(* ===== verification/AF.v ===== *)
(** * AF: the anti-forensic splitter (lib/luks1/af.c)

    A key is expanded to [blocknumbers] stripes, all of which are needed to
    recover it. The random generator is the sequence of its results; the hash
    is a parameter. *)

From S2P Require Import Prelude CryptBackend Luks2Json.
From Stdlib Require Import Strings.Byte.

Definition XORblock (src1 src2 : bytes) : bytes := zip_with byte_xor src1 src2.

Section af.
Context `{CH : CryptHash}.

Definition hash_buf (src : bytes) (iv len : Z) (hash_name : bytes) : bytes :=
  crypt_hash_final hash_name (be_encode 4 iv ++ slice 0 len src) len.

(** The loop over the blocks, on the buffer [buf] (source and destination are
    the same in all calls). *)
Fixpoint diffuse_loop (n : nat) (i digest_size : Z) (buf : bytes) (hash_name : bytes) : bytes :=
  match n with
  | O => buf
  | S n' =>
      let d := hash_buf (slice (digest_size * i) digest_size buf) (u32 i) digest_size hash_name in
      diffuse_loop n' (i + 1) digest_size (splice (digest_size * i) d buf) hash_name
  end.

Definition diffuse (buf : bytes) (size : Z) (hash_name : bytes) : Z * bytes :=
  let hash_size := crypt_hash_size hash_name in
  if hash_size <=? 0 then (- EINVAL, buf)
  else
    let digest_size := hash_size in
    let blocks := u32 (size / digest_size) in
    let padding := u32 (size mod digest_size) in
    let buf := diffuse_loop (Z.to_nat blocks) 0 digest_size buf hash_name in
    if padding =? 0 then (0, buf)
    else
      let d := hash_buf (slice (digest_size * blocks) padding buf) blocks padding hash_name in
      (0, splice (digest_size * blocks) d buf).

(** [crypt_random_get]: code and bytes of the successive calls. *)
Definition random_source : Type := list (Z * bytes).

(** [n] iterations from [i]: code, [bufblock], [dst]. *)
Fixpoint AF_split_loop (n : nat) (i : Z) (rnd : random_source) (bufblock dst : bytes) (blocksize : Z)
    (hash : bytes) : Z * bytes * bytes :=
  match n with
  | O => (0, bufblock, dst)
  | S n' =>
      match rnd with
      | [] => (- EINVAL, bufblock, dst)
      | (r, random) :: rnd' =>
          if r <? 0 then (r, bufblock, dst)
          else
            let dst := splice (blocksize * i) random dst in
            let bufblock := XORblock (slice (blocksize * i) blocksize dst) bufblock in
            let '(r, bufblock) := diffuse bufblock blocksize hash in
            if r <? 0 then (r, bufblock, dst)
            else AF_split_loop n' (i + 1) rnd' bufblock dst blocksize hash
      end
  end.

(** Code and [dst]. *)
Definition AF_split (rnd : random_source) (src dst : bytes) (blocksize blocknumbers : Z) (hash : bytes) : Z * bytes :=
  let n := u32 (blocknumbers - 1) in
  let '(r, bufblock, dst) :=
    AF_split_loop (Z.to_nat n) 0 rnd (zeros (Z.to_nat blocksize)) dst blocksize hash in
  if r <? 0 then (r, dst) else (0, splice (blocksize * n) (XORblock src bufblock) dst).

Fixpoint AF_merge_loop (n : nat) (i : Z) (src bufblock : bytes) (blocksize : Z) (hash : bytes) : Z * bytes :=
  match n with
  | O => (0, bufblock)
  | S n' =>
      let bufblock := XORblock (slice (blocksize * i) blocksize src) bufblock in
      let '(r, bufblock) := diffuse bufblock blocksize hash in
      if r <? 0 then (r, bufblock) else AF_merge_loop n' (i + 1) src bufblock blocksize hash
  end.

Definition AF_merge (src dst : bytes) (blocksize blocknumbers : Z) (hash : bytes) : Z * bytes :=
  let n := u32 (blocknumbers - 1) in
  let '(r, bufblock) := AF_merge_loop (Z.to_nat n) 0 src (zeros (Z.to_nat blocksize)) blocksize hash in
  if r <? 0 then (r, dst) else (0, XORblock (slice (blocksize * n) blocksize src) bufblock).
End af.

(** Size of the split data in sectors. *)
Definition AF_split_sectors (blocksize blocknumbers : Z) : Z :=
  let af_size := blocksize *64 blocknumbers in
  (af_size +64 (SECTOR_SIZE - 1)) / SECTOR_SIZE.

(** ** Exclusive or *)

Lemma zlen_XORblock a b : zlen a = zlen b -> zlen (XORblock a b) = zlen a.
Proof. unfold zlen, XORblock. intros H. rewrite length_zip_with. lia. Qed.

Lemma XORblock_cancel a b : zlen a = zlen b -> XORblock (XORblock a b) b = a.
Proof.
  unfold zlen, XORblock. revert b. induction a as [|x a IH]; intros [|y b] H; simpl in *; try lia; [done|].
  rewrite byte_xor_cancel. f_equal. apply IH. lia.
Qed.

(** ** Diffusion keeps the size *)

Section af_theorems.
Context `{CHL : CryptHashLaws}.

Lemma zlen_diffuse_loop n i ds buf hash :
  0 < ds -> ds = crypt_hash_size hash -> 0 <= i -> ds * (i + Z.of_nat n) <= zlen buf ->
  zlen (diffuse_loop n i ds buf hash) = zlen buf.
Proof.
  intros Hd He. revert i buf. induction n as [|n IH]; intros i buf Hi Hz; cbn [diffuse_loop]; [done|].
  assert (Hl : zlen (hash_buf (slice (ds * i) ds buf) (u32 i) ds hash) = ds) by (apply zlen_hash_final; lia).
  assert (Hs : zlen (splice (ds * i) (hash_buf (slice (ds * i) ds buf) (u32 i) ds hash) buf) = zlen buf)
    by (apply zlen_splice; nia).
  rewrite IH; [done|lia|]. rewrite Hs. nia.
Qed.

Lemma diffuse_spec buf size hash :
  zlen buf = size -> size < 2 ^ 32 -> 0 < crypt_hash_size hash ->
  exists buf', diffuse buf size hash = (0, buf') /\ zlen buf' = size.
Proof.
  intros Hz Hs Hh. pose proof (zlen_nonneg buf). unfold diffuse.
  destruct (Z.leb_spec (crypt_hash_size hash) 0); [lia|]. set (ds := crypt_hash_size hash) in *.
  pose proof (Z.div_mod size ds ltac:(lia)) as E. pose proof (Z.mod_pos_bound size ds Hh) as B.
  assert (Hb : 0 <= size / ds) by (apply Z.div_pos; lia).
  assert (Hle : size / ds <= size) by (apply Z.div_le_upper_bound; nia).
  pose proof (hash_size_max hash) as Hmax. unfold MAX_DIGEST in Hmax.
  rewrite (u32_id (size / ds)), (u32_id (size mod ds)) by lia.
  assert (Hl : zlen (diffuse_loop (Z.to_nat (size / ds)) 0 ds buf hash) = size).
  { rewrite zlen_diffuse_loop; auto; lia. }
  destruct (Z.eqb_spec (size mod ds) 0) as [E0|E0]; eexists; (split; [reflexivity|]); [done|].
  rewrite zlen_splice; [done|nia|]. unfold hash_buf. rewrite zlen_hash_final; lia.
Qed.

(** ** Splitting and merging *)

Definition random_ok (rnd : random_source) (blocksize : Z) : Prop :=
  Forall (fun x => 0 <= x.1 /\ zlen x.2 = blocksize) rnd.

(** The merge loop on the stripes that the split loop wrote computes the same
    block; the stripes before [i] are not touched again. *)
Lemma split_merge_loop n i rnd buf dst bs hash :
  0 <= i -> 0 < bs < 2 ^ 32 -> zlen buf = bs -> bs * (i + Z.of_nat n) <= zlen dst -> 0 < crypt_hash_size hash ->
  random_ok rnd bs -> (n <= length rnd)%nat ->
  exists buf' dst', AF_split_loop n i rnd buf dst bs hash = (0, buf', dst') /\
    zlen buf' = bs /\ zlen dst' = zlen dst /\
    (forall o k, 0 <= o -> 0 <= k -> o + k <= bs * i -> slice o k dst' = slice o k dst) /\
    forall src, (forall j, i <= j < i + Z.of_nat n -> slice (bs * j) bs src = slice (bs * j) bs dst') ->
      AF_merge_loop n i src buf bs hash = (0, buf').
Proof.
  intros Hi Hbs. revert i rnd buf dst Hi.
  induction n as [|n IH]; intros i rnd buf dst Hi Hbuf Hdst Hh Hr Hn; cbn [AF_split_loop AF_merge_loop].
  - exists buf, dst. auto.
  - destruct rnd as [|[r random] rnd]; cbn in Hn; [lia|]. apply Forall_cons in Hr as [[Hr0 Hrz] Hr].
    cbn in Hr0, Hrz. destruct (Z.ltb_spec r 0); [lia|].
    set (dst1 := splice (bs * i) random dst).
    assert (Hz1 : zlen dst1 = zlen dst) by (apply zlen_splice; nia).
    assert (Hs1 : slice (bs * i) bs dst1 = random)
      by (rewrite <-Hrz at 2; apply slice_splice_same; nia).
    rewrite Hs1. destruct (diffuse_spec (XORblock random buf) bs hash) as (buf1 & E1 & Hb1);
      [rewrite zlen_XORblock; lia|lia|done|].
    rewrite E1, Z.ltb_irrefl.
    destruct (IH (i + 1) rnd buf1 dst1) as (buf' & dst' & E & Hb' & Hd' & Hsl & Hm); auto; try lia.
    exists buf', dst'. split; [done|]. split; [done|]. split; [lia|]. split.
    + intros o k Ho Hk Hok. rewrite Hsl by nia. apply slice_splice_disj; nia.
    + intros src Hsrc. rewrite (Hsrc i) by lia.
      assert (E2 : slice (bs * i) bs dst' = random) by (rewrite Hsl by nia; exact Hs1).
      rewrite E2, E1, Z.ltb_irrefl. apply Hm. intros j Hj. apply Hsrc. lia.
Qed.

Lemma merge_split rnd src dst dst' blocksize blocknumbers hash :
  0 < blocksize < 2 ^ 32 -> 1 <= blocknumbers <= 2 ^ 32 -> zlen src = blocksize ->
  blocksize * blocknumbers <= zlen dst -> 0 < crypt_hash_size hash ->
  random_ok rnd blocksize -> blocknumbers - 1 <= zlen rnd ->
  exists stripes, AF_split rnd src dst blocksize blocknumbers hash = (0, stripes) /\
    zlen stripes = zlen dst /\
    AF_merge stripes dst' blocksize blocknumbers hash = (0, src).
Proof.
  intros Hbs Hbn Hsrc Hdst Hh Hr Hn. unfold AF_split, AF_merge. rewrite u32_id by lia.
  destruct (split_merge_loop (Z.to_nat (blocknumbers - 1)) 0 rnd (zeros (Z.to_nat blocksize)) dst blocksize hash)
    as (buf & dst1 & E & Hb & Hd & _ & Hm); auto; try lia.
  { unfold zlen, zeros. rewrite length_replicate. lia. }
  { unfold zlen in Hn. lia. }
  assert (Hx : zlen (XORblock src buf) = blocksize) by (rewrite zlen_XORblock; lia).
  rewrite E, Z.ltb_irrefl. eexists. split; [reflexivity|].
  split; [rewrite zlen_splice; nia|]. rewrite Hm.
  - rewrite Z.ltb_irrefl. f_equal. rewrite <-Hx at 2. rewrite slice_splice_same by nia.
    apply XORblock_cancel. lia.
  - intros j Hj. apply slice_splice_disj; nia.
Qed.

(** ** Properties *)

(** C30: Merging the stripes that [AF_split] wrote gives the key back, whatever
    the random bytes and the hash. *)
Theorem AF_merge_split rnd src dst dst' blocksize blocknumbers hash :
  0 < blocksize < 2 ^ 32 -> 1 <= blocknumbers <= 2 ^ 32 -> zlen src = blocksize ->
  zlen dst = blocksize * blocknumbers -> 0 < crypt_hash_size hash ->
  random_ok rnd blocksize -> blocknumbers - 1 <= zlen rnd ->
  exists stripes, AF_split rnd src dst blocksize blocknumbers hash = (0, stripes) /\
    zlen stripes = blocksize * blocknumbers /\
    AF_merge stripes dst' blocksize blocknumbers hash = (0, src).
Proof.
  intros Hbs Hbn Hsrc Hdst Hh Hr Hn.
  destruct (merge_split rnd src dst dst' blocksize blocknumbers hash) as (stripes & E & Hz & M); try done; [lia|].
  exists stripes. by rewrite Hz, Hdst.
Qed.

(** An unknown hash or a failing random generator makes [AF_split] fail, with
    that error, and an unknown hash makes [AF_merge] fail, as soon as there is
    more than one stripe. *)
Theorem AF_errors rnd src dst blocksize blocknumbers hash :
  1 < blocknumbers <= 2 ^ 32 ->
  (forall r x rnd', rnd = (r, x) :: rnd' -> r < 0 ->
     (AF_split rnd src dst blocksize blocknumbers hash).1 = r) /\
  (crypt_hash_size hash <= 0 -> (forall x rnd', rnd = (0, x) :: rnd' ->
     (AF_split rnd src dst blocksize blocknumbers hash).1 = - EINVAL)) /\
  (crypt_hash_size hash <= 0 -> AF_merge src dst blocksize blocknumbers hash = (- EINVAL, dst)).
Proof.
  intros Hb. unfold AF_split, AF_merge. rewrite u32_id by lia.
  destruct (Z.to_nat (blocknumbers - 1)) as [|n] eqn:En; [lia|]. cbn [AF_split_loop AF_merge_loop]. split; [|split].
  - intros r x rnd' -> Hr. rewrite (proj2 (Z.ltb_lt r 0) Hr). by rewrite (proj2 (Z.ltb_lt r 0) Hr).
  - intros Hh x rnd' ->. rewrite Z.ltb_irrefl. unfold diffuse.
    rewrite (proj2 (Z.leb_le _ 0) Hh). done.
  - intros Hh. unfold diffuse. rewrite (proj2 (Z.leb_le _ 0) Hh). done.
Qed.
End af_theorems.

(** The number of sectors that [AF_split_sectors] computes is the smallest one
    that holds the split key, when the size does not overflow. *)
Theorem AF_split_sectors_fits blocksize blocknumbers :
  0 <= blocksize -> 0 <= blocknumbers -> blocksize * blocknumbers + SECTOR_SIZE <= 2 ^ 64 ->
  let s := AF_split_sectors blocksize blocknumbers in
  SECTOR_SIZE * (s - 1) < blocksize * blocknumbers <= SECTOR_SIZE * s.
Proof.
  unfold AF_split_sectors, SECTOR_SIZE. intros H1 H2 H3. cbv zeta.
  rewrite (u64_id (blocksize * blocknumbers)) by nia. rewrite u64_id by nia.
  pose proof (Z.div_mod (blocksize * blocknumbers + (512 - 1)) 512 ltac:(lia)).
  pose proof (Z.mod_pos_bound (blocksize * blocknumbers + (512 - 1)) 512 ltac:(lia)). lia.
Qed.

(** ** Witnesses *)

#[local] Existing Instances fx_hash fx_hash_laws.

Definition fx_random : random_source := [(0, replicate 40 x07); (0, replicate 40 x55); (0, replicate 40 xf0)].
Definition fx_key : bytes := replicate 40 x3c.

Lemma AF_merge_split_witness :
  exists stripes, AF_split fx_random fx_key (zeros 160) 40 4 fx_alg = (0, stripes) /\
    AF_merge stripes [] 40 4 fx_alg = (0, fx_key).
Proof.
  destruct (AF_merge_split fx_random fx_key (zeros 160) [] 40 4 fx_alg) as (s & E & _ & M);
    [lia|lia|reflexivity|reflexivity|vm_compute; reflexivity| |vm_compute; discriminate|].
  - repeat constructor; cbn; lia.
  - exists s. split; [exact E|exact M].
Defined.

Lemma AF_errors_witness : AF_merge [] [] 10 4 [] = (- EINVAL, []).
Proof.
  apply (AF_errors [] [] [] 10 4 []); [lia|]. vm_compute. discriminate.
Defined.

Lemma AF_split_sectors_fits_witness : 512 * (AF_split_sectors 64 4000 - 1) < 64 * 4000 <= 512 * AF_split_sectors 64 4000.
Proof. apply (AF_split_sectors_fits 64 4000); [lia|lia|vm_compute; discriminate]. Defined.
(** [LUKS2_find_area_gap] is a complete first-fit search: it fails, with
    -EINVAL, only when no free area of the size exists in the keyslots area,
    and what it returns is the free area with the smallest offset. *)
Theorem find_area_gap_complete hdr k :
  areas_valid hdr -> keylength_ok k ->
  let fits o := get_min_offset hdr <= o /\ o + get_area_size k <= get_max_offset hdr /\
                area_free hdr o (get_area_size k) in
  (LUKS2_find_area_gap hdr k = (- EINVAL, 0, 0) /\ forall o, ~ fits o) \/
  (exists o, LUKS2_find_area_gap hdr k = (0, o, get_area_size k) /\ fits o /\
     forall o', fits o' -> o <= o').
Proof.
  intros Hv Hk fits. destruct (find_area_gap_scan hdr k Hv Hk) as (o & Ho & Hf & _ & Hfirst & E).
  rewrite E. subst fits. destruct (Z.ltb_spec (get_max_offset hdr) (o + get_area_size k)) as [Hlt|Hge].
  - left. split; [done|]. intros o' (H1 & H2 & H3). specialize (Hfirst o' H1 H3). lia.
  - right. exists o. repeat split; auto; try lia. intros o' (H1 & H2 & H3). auto.
Qed.

(** [LUKS2_find_area_max_gap] returns a free part of the keyslots area such
    that no free part is larger; it fails, with -EINVAL, only when the area is
    full. *)
Theorem find_area_max_gap_largest hdr :
  areas_valid hdr ->
  let fits o n := get_min_offset hdr <= o /\ 0 < n /\ o + n <= get_max_offset hdr /\ area_free hdr o n in
  (LUKS2_find_area_max_gap hdr = (- EINVAL, 0, 0) /\ forall o n, ~ fits o n) \/
  (exists o n, LUKS2_find_area_max_gap hdr = (0, o, n) /\ fits o n /\
     forall o' n', fits o' n' -> n' <= n).
Proof.
  intros Hv fits. destruct (find_area_max_gap_scan hdr Hv) as (v & n & E & Hn & Hres & Hmax).
  rewrite E. subst fits. destruct (Z.eqb_spec n 0) as [Hz|Hnz].
  - left. split; [done|]. intros o n' (H1 & H2 & H3 & H4). specialize (Hmax o n' H1 H2 H3 H4). lia.
  - right. exists v, n. destruct Hres as [?|(H1 & H2 & H3)]; [done|]. repeat split; auto; try lia.
    intros o' n' (? & ? & ? & ?). eauto.
Qed.
End theorems.

(** ** Witnesses *)

(** Two keyslots that are not adjacent. *)
Lemma fx_two_valid : areas_valid (fx_hdr [] 1 fx_two).
Proof.
  assert (Hu : forall i a, areas_table (fx_hdr [] 1 fx_two) !! i = Some a -> used a ->
    (i = 0%nat /\ a = Area 32768 258048) \/ (i = 1%nat /\ a = Area 294912 258048)).
  { assert (E : areas_table (fx_hdr [] 1 fx_two) =
      Area 32768 258048 :: Area 294912 258048 :: replicate 30 (Area 0 0)) by (vm_compute; reflexivity).
    rewrite E. intros [|[|i]] a Hl Hus; [left; split; [done|by injection Hl]|right; split; [done|by injection Hl]|].
    change (replicate 30 (Area 0 0) !! i = Some a) in Hl. apply lookup_replicate_1 in Hl as [-> _].
    by destruct Hus. }
  split; [reflexivity|vm_compute; congruence|reflexivity|]. split.
  - intros i a Hl Hus. change (get_max_offset (fx_hdr [] 1 fx_two)) with 16777216.
    change (get_min_offset (fx_hdr [] 1 fx_two)) with 32768.
    destruct (Hu i a Hl Hus) as [[-> ->]|[-> ->]]; unfold a_end; cbn; lia.
  - intros i j a b Hi Hj Hne Ha Hb. unfold disjoint_areas, a_end.
    destruct (Hu i a Hi Ha) as [[-> ->]|[-> ->]], (Hu j b Hj Hb) as [[-> ->]|[-> ->]]; cbn; lia.
Qed.

Lemma find_area_gap_sound_witness : area_free (fx_hdr [] 1 fx_two) 290816 4096.
Proof.
  apply (find_area_gap_sound (fx_hdr [] 1 fx_two) 1 290816 4096);
    [exact fx_two_valid|split; reflexivity|vm_compute; reflexivity].
Defined.

Lemma find_area_gap_complete_witness :
  exists o, LUKS2_find_area_gap (fx_hdr [] 1 fx_two) 64 = (0, o, get_area_size 64).
Proof.
  destruct (find_area_gap_complete (fx_hdr [] 1 fx_two) 64 fx_two_valid) as [[E _]|(o & E & _)].
  - split; reflexivity.
  - vm_compute in E. discriminate E.
  - exists o. exact E.
Defined.

Lemma find_area_max_gap_largest_witness :
  exists o n, LUKS2_find_area_max_gap (fx_hdr [] 1 fx_two) = (0, o, n).
Proof.
  destruct (find_area_max_gap_largest (fx_hdr [] 1 fx_two) fx_two_valid) as [[E _]|(o & n & E & _)].
  - vm_compute in E. discriminate E.
  - exists o, n. exact E.
Defined.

▶ [EXERCISE INSTRUCTIONS]:
Reproduce, character for character, only the lines of the preceding data that start at the line with "zlen buf = size" and end at the line with "Forall (fun x", both included.

▶ [ANSWER]:
  zlen buf = size -> size < 2 ^ 32 -> 0 < crypt_hash_size hash ->
  exists buf', diffuse buf size hash = (0, buf') /\ zlen buf' = size.
Proof.
  intros Hz Hs Hh. pose proof (zlen_nonneg buf). unfold diffuse.
  destruct (Z.leb_spec (crypt_hash_size hash) 0); [lia|]. set (ds := crypt_hash_size hash) in *.
  pose proof (Z.div_mod size ds ltac:(lia)) as E. pose proof (Z.mod_pos_bound size ds Hh) as B.
  assert (Hb : 0 <= size / ds) by (apply Z.div_pos; lia).
  assert (Hle : size / ds <= size) by (apply Z.div_le_upper_bound; nia).
  pose proof (hash_size_max hash) as Hmax. unfold MAX_DIGEST in Hmax.
  rewrite (u32_id (size / ds)), (u32_id (size mod ds)) by lia.
  assert (Hl : zlen (diffuse_loop (Z.to_nat (size / ds)) 0 ds buf hash) = size).
  { rewrite zlen_diffuse_loop; auto; lia. }
  destruct (Z.eqb_spec (size mod ds) 0) as [E0|E0]; eexists; (split; [reflexivity|]); [done|].
  rewrite zlen_splice; [done|nia|]. unfold hash_buf. rewrite zlen_hash_final; lia.
Qed.

(** ** Splitting and merging *)

Definition random_ok (rnd : random_source) (blocksize : Z) : Prop :=
  Forall (fun x => 0 <= x.1 /\ zlen x.2 = blocksize) rnd.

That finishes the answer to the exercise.